Fertilizer management is challenging in the inland Pacific Northwest USA because of its rolling landscape and variable climate. Winter wheat yield goals vary greatly within and across fields, and so a one-size-fits-all approach to nitrogen fertilizer management is inefficient. Site-specific fertilization strategies are needed to match nitrogen supply with variable crop demand. Like elsewhere, the region has adopted a three-pronged approach that involves (1) the implementation of precision agriculture technologies, (2) the utilization of spatial soil, terrain, and crop data to predict crop performance, and (3) the evaluation of site-specific practices. This presentation will feature the regional application of remote sensing and other technologies to collect georeferenced crop and soil data, which is then used to assess crop performance and create site-specific fertilizer management plans. The presentation will also highlight evaluation tools being developed to establish nitrogen use efficiency thresholds for meeting agronomic and environmental goals. 

This talk was prepared with co-authors: Dave Brown (Washington State University) and Erin Brooks (University of Idaho)

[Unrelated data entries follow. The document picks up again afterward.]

Lemma mutate_weights_spec (bl wl : loc) (b : Q) (n : nat) :
  forall (k : nat) (ws : list Q) (h : Heap) (g : Random.Rng),
    h !! bl = Some (BrainDict wl b) ->
    h !! wl = Some (FloatList ws) ->
    (k + n <= length ws)%nat ->
    exists ws' g',
      mutate_weights bl (seq k n) h g = Ok (<[wl := FloatList ws']> h, g')
      /\ length ws' = length ws
      /\ forall i w w',
          ws !! i = Some w -> ws' !! i = Some w' ->
          perturbed w w' /\ ((i < k)%nat -> w' = w).
Proof.
  induction n as [|n IH]; intros k ws h g Hd Hl Hk;
    cbn [seq mutate_weights].
  - exists ws, g. rewrite (list_insert_id h wl _ Hl).
    split; [reflexivity|]. split; [reflexivity|].
    intros i w w' E1 E2. rewrite E1 in E2. injection E2 as <-.
    split; [now left|reflexivity].
  - assert (Hne : wl <> bl) by (intros ->; congruence).
    assert (Hwl : (wl < length h)%nat) by (eapply lookup_lt_Some; eauto).
    destruct (lookup_lt_is_Some_2 ws k ltac:(lia)) as [w Hw].
    destruct (mutate_weight_spec bl wl b ws k w h g Hd Hl Hw)
      as (w1 & g1 & -> & P1).
    cbn [rbind].
    destruct (IH (S k) (<[k := w1]> ws)
                 (<[wl := FloatList (<[k := w1]> ws)]> h) g1)
      as (ws' & g' & -> & Hlen & Hpt).
    + rewrite list_lookup_insert_ne by exact Hne. exact Hd.
    + now apply list_lookup_insert_eq.
    + rewrite length_insert. lia.
    + exists ws', g'. rewrite list_insert_insert_eq.
      split; [reflexivity|]. rewrite Hlen, length_insert.
      split; [reflexivity|].
      intros i w0 w' E1 E2.
      destruct (decide (i = k)) as [->|Hik].
      * rewrite Hw in E1. injection E1 as <-.
        assert (E3 : <[k := w1]> ws !! k = Some w1)
          by (apply list_lookup_insert_eq; eapply lookup_lt_Some; eauto).
        destruct (Hpt k w1 w' E3 E2) as [_ Hsame].
        rewrite (Hsame ltac:(lia)). split; [exact P1|]. lia.
      * assert (E3 : <[k := w1]> ws !! i = Some w0)
          by (rewrite list_lookup_insert_ne by congruence; exact E1).
        destruct (Hpt i w0 w' E3 E2) as [P2 Hsame].
        split; [exact P2|]. intro Hlt. apply Hsame. lia.
Qed.

Lemma mutate_bias_spec (bl wl : loc) (b : Q) (h : Heap) (g : Random.Rng) :
  h !! bl = Some (BrainDict wl b) ->
  exists b' g',
    mutate_bias bl h g = Ok (<[bl := BrainDict wl b']> h, g')
    /\ perturbed b b'.
Proof.
  intros Hd. unfold mutate_bias.
  assert (Hbl : (bl < length h)%nat) by (eapply lookup_lt_Some; eauto).
  destruct (Random.random g) as [r g1].
  destruct (r <? mutation_rate).
  - pose proof (uniform_range (- mutation_strength) mutation_strength g1)
      as U.
    destruct (Random.uniform _ _ g1) as [d g2]. cbn [fst] in U.
    exists (Py.max (-3.0) (Py.min 3.0 (b + d))), g2.
    rewrite (brain_bias_eq _ _ _ _ Hd). cbn [rbind].
    rewrite (set_bias_eq _ _ _ _ _ Hd). cbn [rbind].
    assert (Hd1 : <[bl := BrainDict wl (b + d)]> h !! bl
                  = Some (BrainDict wl (b + d)))
      by now apply list_lookup_insert_eq.
    rewrite (brain_bias_eq _ _ _ _ Hd1). cbn [rbind].
    rewrite (set_bias_eq _ _ _ _ _ Hd1).
    rewrite list_insert_insert_eq. split; [reflexivity|].
    right. exists d. split; [|reflexivity].
    apply U. vm_compute. discriminate.
  - exists b, g1. split; [|now left].
    rewrite (list_insert_id h bl _ Hd). reflexivity.
Qed.

(** What [mutate_brain] does to the store: it rewrites the brain's list and
    dictionary in place and touches nothing else. *)
Lemma mutate_brain_effect (bl wl : loc) (b : Q) (ws : list Q) (h : Heap)
      (g : Random.Rng) :
  h !! bl = Some (BrainDict wl b) ->
  h !! wl = Some (FloatList ws) ->
  exists ws' b' g',
    mutate_brain bl h g
    = Ok (<[bl := BrainDict wl b']> (<[wl := FloatList ws']> h), g')
    /\ Forall2 perturbed ws ws'
    /\ perturbed b b'.
Proof.
  intros Hd Hl. unfold mutate_brain.
  assert (Hne : wl <> bl) by (intros ->; congruence).
  rewrite (brain_weights_eq _ _ _ _ _ Hd Hl). cbn [rbind].
  destruct (mutate_weights_spec bl wl b (length ws) 0 ws h g Hd Hl
              ltac:(lia)) as (ws' & g1 & -> & Hlen & Hpt).
  cbn [rbind].
  destruct (mutate_bias_spec bl wl b (<[wl := FloatList ws']> h) g1)
    as (b' & g' & -> & Pb).
  { rewrite list_lookup_insert_ne by exact Hne. exact Hd. }
  exists ws', b', g'. split; [reflexivity|]. split; [|exact Pb].
  apply Forall2_same_length_lookup_2; [now symmetry|].
  intros i w w' E1 E2. now apply (Hpt i w w').
Qed.

(** C7, as stated, fails for a brain that is out of range already: with
    every gate draw at 1/4 (not below 0.15) nothing is mutated, and a
    first weight of 5 stays 5. *)
Lemma unmutated_weight_stays_out_of_range :
  Samples.heap_of (mutate_brain 1 Samples.wide_heap Samples.rng0)
  = Some Samples.wide_heap
  /\ brain_weights Samples.wide_heap 1 = Ok [5; 0; 0; 0]
  /\ 3.0 < 5.
Proof. split; [|split]; vm_compute; reflexivity. Qed.
(** C3. The scanner tries SSN, Phone, Email, AccountNumber in this order
    and settles on the first category whose detector accepts the value,
    whatever the later detectors would say: the label it records and the
    redaction it writes are those of [classify]. A cell no detector
    accepts gets no label and keeps its value. *)
Theorem scan_follows_priority_order (value : cell) (values : list cell) :
  (detect_ssn value = true -> scan_value value = Some (SSN, redact_pii value "ssn"))
  /\ (detect_ssn value = false -> detect_phone value = true ->
      scan_value value = Some (Phone, redact_pii value "phone"))
  /\ (detect_ssn value = false -> detect_phone value = false ->
      detect_email value = true ->
      scan_value value = Some (Email, redact_pii value "email"))
  /\ (detect_ssn value = false -> detect_phone value = false ->
      detect_email value = false -> detect_account_number value = true ->
      scan_value value = Some (AccountNumber, redact_pii value "account"))
  /\ (detect_ssn value = false -> detect_phone value = false ->
      detect_email value = false -> detect_account_number value = false ->
      scan_value value = None)
  /\ scan_value value
     = option_map (fun c => (c, redact_pii value (pii_type_of c))) (classify value)
  /\ fst (scan_column values) = omap classify values
  /\ snd (scan_column values)
     = map (fun v => match classify v with
                     | Some c => redact_pii v (pii_type_of c)
                     | None => v
                     end) values.
Proof.
  unfold scan_value.
  repeat split; try (intros; repeat match goal with H : _ = _ |- _ => rewrite H end; reflexivity).
  - apply scan_value_classify.
  - rewrite scan_column_classify. reflexivity.
  - rewrite scan_column_classify. reflexivity.
Qed.

(** ** The PII report *)

Lemma scan_columns_accepted (cols : list (string * list cell)) :
  Forall (fun col => refused_column col = false) cols ->
  scan_columns cols
  = (map (fun col => (fst col, redacted_cells (snd col))) cols,
     inr (omap report_entry cols,
          sum_list (map (fun col => length (observed (snd col))) cols))).
Proof.
  induction 1 as [|[name values] cols Hcol _ IH]; [reflexivity|].
  cbn [scan_columns]. rewrite IH, (scan_column_classify values).
  unfold refused_column in Hcol. cbn [fst snd] in Hcol.
  cbn [omap list_omap map fst snd]. unfold report_entry. cbn [fst snd].
  destruct (observed values) as [|c l]; [reflexivity|].
  rewrite andb_true_r in Hcol. rewrite Hcol. reflexivity.
Qed.

Lemma scan_columns_refused (before after : list (string * list cell))
    (col : string * list cell) :
  Forall (fun c => refused_column c = false) before ->
  refused_column col = true ->
  scan_columns (before ++ col :: after)
  = (map (fun c => (fst c, redacted_cells (snd c))) before ++ col :: after, inl TypeError).
Proof.
  intros Hbefore Hcol.
  induction Hbefore as [|[name values] before Hc _ IH].
  - destruct col as [name values]. cbn [app map scan_columns].
    rewrite (scan_column_classify values).
    unfold refused_column in Hcol. cbn [fst snd] in Hcol.
    destruct (observed values) as [|c l]; [rewrite andb_false_r in Hcol; discriminate|].
    rewrite andb_true_r in Hcol. rewrite Hcol. reflexivity.
  - cbn [app map scan_columns fst snd]. rewrite IH, (scan_column_classify values).
    unfold refused_column in Hc. cbn [fst snd] in Hc.
    destruct (observed values) as [|c l]; [reflexivity|].
    rewrite andb_true_r in Hc. rewrite Hc. reflexivity.
Qed.

Lemma first_refused (cols : list (string * list cell)) :
  Forall (fun c => refused_column c = false) cols
  \/ exists before col after,
       cols = before ++ col :: after
       /\ Forall (fun c => refused_column c = false) before
       /\ refused_column col = true.
Proof.
  induction cols as [|c cols IH]; [left; constructor|].
  destruct (refused_column c) eqn:Hc.
  - right. exists [], c, cols. split; [reflexivity|]. split; [constructor|exact Hc].
  - destruct IH as [IH|(before & col & after & -> & Hb & Hcol)].
    + left. constructor; assumption.
    + right. exists (c :: before), col, after.
      split; [reflexivity|]. split; [constructor; assumption|exact Hcol].
Qed.

Lemma analyze_data_accepted (df : DataFrame) :
  Forall (fun c => refused_column c = false) (columns df) ->
  analyze_data df
  = let df' := mkDF (nrows df)
                 (map (fun col => (fst col, redacted_cells (snd col))) (columns df)) in
    match detect_duplicate_payments df' with
    | inl e => (df', inl e)
    | inr duplicate =>
        (df',
         inr {| pii_detected := omap report_entry (columns df);
                pii_count := sum_list (map (fun col => length (observed (snd col)))
                                         (columns df));
                anomalies := duplicate ++ detect_amount_outliers df'
                             ++ detect_negative_amounts df';
                summary_stats := summary_statistics df';
                redacted_data := df' |})
    end.
Proof.
  intros H. unfold analyze_data. rewrite (scan_columns_accepted _ H). reflexivity.
Qed.

Lemma analyze_data_refused (df : DataFrame) (before after : list (string * list cell))
    (col : string * list cell) :
  columns df = before ++ col :: after ->
  Forall (fun c => refused_column c = false) before ->
  refused_column col = true ->
  analyze_data df
  = (mkDF (nrows df)
       (map (fun c => (fst c, redacted_cells (snd c))) before ++ col :: after),
     inl TypeError).
Proof.
  intros Hcols Hb Hcol. unfold analyze_data.
  rewrite Hcols, (scan_columns_refused _ _ _ Hb Hcol). reflexivity.
Qed.

Lemma size_list_to_set_le (l : list PIICategory) :
  size (list_to_set l : gset PIICategory) <= length l.
Proof.
  induction l as [|x l IH].
  - rewrite list_to_set_nil, size_empty. simpl. lia.
  - rewrite list_to_set_cons, size_union_alt, size_singleton. simpl.
    assert (size (list_to_set l ∖ {[x]} : gset PIICategory) <= size (list_to_set l : gset PIICategory)).
    { apply subseteq_size, subseteq_difference_l. reflexivity. }
    lia.
Qed.

Lemma report_entries_le (cols : list (string * list cell)) :
  sum_list (map (fun e => size (snd e)) (omap report_entry cols))
  <= sum_list (map (fun col => length (observed (snd col))) cols).
Proof.
  induction cols as [|col cols IH]; [simpl; lia|].
  cbn [omap list_omap map sum_list sum_list_with]. unfold report_entry at 1.
  destruct (observed (snd col)) as [|c l] eqn:Hobs.
  - simpl. exact IH.
  - cbn [map sum_list sum_list_with snd].
    pose proof (size_list_to_set_le (c :: l)). simpl in *. lia.
Qed.

Lemma report_entries_sets (cols : list (string * list cell)) :
  Forall (fun e => exists values, In (fst e, values) cols
                   /\ forall c, c ∈ snd e <-> exists v, In v values /\ classify v = Some c)
    (omap report_entry cols).
Proof.
  induction cols as [|[name values] cols IH]; [constructor|].
  cbn [omap list_omap]. unfold report_entry at 1. cbn [fst snd].
  assert (Hrest : Forall (fun e => exists values0, In (fst e, values0) ((name, values) :: cols)
                   /\ forall c, c ∈ snd e <-> exists v, In v values0 /\ classify v = Some c)
    (omap report_entry cols)).
  { eapply Forall_impl; [exact IH|]. intros e (vs & Hin & Hc). exists vs. split; [right; exact Hin|exact Hc]. }
  destruct (observed values) as [|c l] eqn:Hobs; [exact Hrest|].
  constructor; [|exact Hrest].
  exists values. cbn [fst snd]. split; [left; reflexivity|].
  intros c'. rewrite <- Hobs, elem_of_list_to_set. unfold observed.
  rewrite list_elem_of_omap. split.
  - intros (v & Hv & Hc). exists v. split; [apply list_elem_of_In; exact Hv|exact Hc].
  - intros (v & Hv & Hc). exists v. split; [apply list_elem_of_In; exact Hv|exact Hc].
Qed.

(** C9. In the report of a run that returns, the entry of a column is the
    set of the categories observed in that column (a category is in it
    exactly when some cell of the column is classified so), only the
    columns with an observation have an entry, the redaction count is the
    number of classified cells, and the entries of all columns together
    are no more than the redaction count. *)
Theorem pii_report_sets_within_count (df : DataFrame) :
  match snd (analyze_data df) with
  | inl _ => True
  | inr r =>
      Forall (fun e => exists values, In (fst e, values) (columns df)
                /\ forall c, c ∈ snd e <-> exists v, In v values /\ classify v = Some c)
        (pii_detected r)
      /\ map fst (pii_detected r)
         = map fst (List.filter (fun col => match observed (snd col) with
                                            | [] => false
                                            | _ :: _ => true
                                            end) (columns df))
      /\ pii_count r = sum_list (map (fun col => length (observed (snd col))) (columns df))
      /\ sum_list (map (fun e => size (snd e)) (pii_detected r)) <= pii_count r
  end.
Proof.
  destruct (first_refused (columns df)) as [Hok|(before & col & after & Hcols & Hb & Hcol)];
    [|rewrite (analyze_data_refused df _ _ _ Hcols Hb Hcol); exact I].
  rewrite (analyze_data_accepted df Hok). cbv zeta.
  destruct (detect_duplicate_payments _); [exact I|].
  cbn [snd pii_detected pii_count].
  repeat split.
  - apply report_entries_sets.
  - clear Hok. induction (columns df) as [|[name values] cols IH]; [reflexivity|].
    cbn [omap list_omap List.filter]. unfold report_entry at 1. cbn [fst snd].
    destruct (observed values); simpl; [exact IH|]. f_equal. exact IH.
  - apply report_entries_le.
Qed.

Tai McClellan Maaz (speaker)
Nitrogen Program Director
Washington State University, IPNI
Pullman, WA, NA 99164-6420
Dr. Tai McClellan Maaz is the newly appointed director of IPNI’s nitrogen program. Prior to the IPNI, Tai was a USDA-NIFA Post-doctoral Fellow at Washington State University in Pullman, Washington. She received her Ph.D. in soil science from Washington State University, and her M.S. and B.S. from the University of Hawaii at Manoa-Tropical Plant and Soil Sciences. As a Ph.D. student, she received training in the National Science Foundation (NSF) Integrated Graduate Education Research Training (IGERT)’s Nitrogen Systems: Policy-oriented Integrated Research and Education (NSPIRE) program. In 2013, she was a recipient of the IPNI Scholar Award.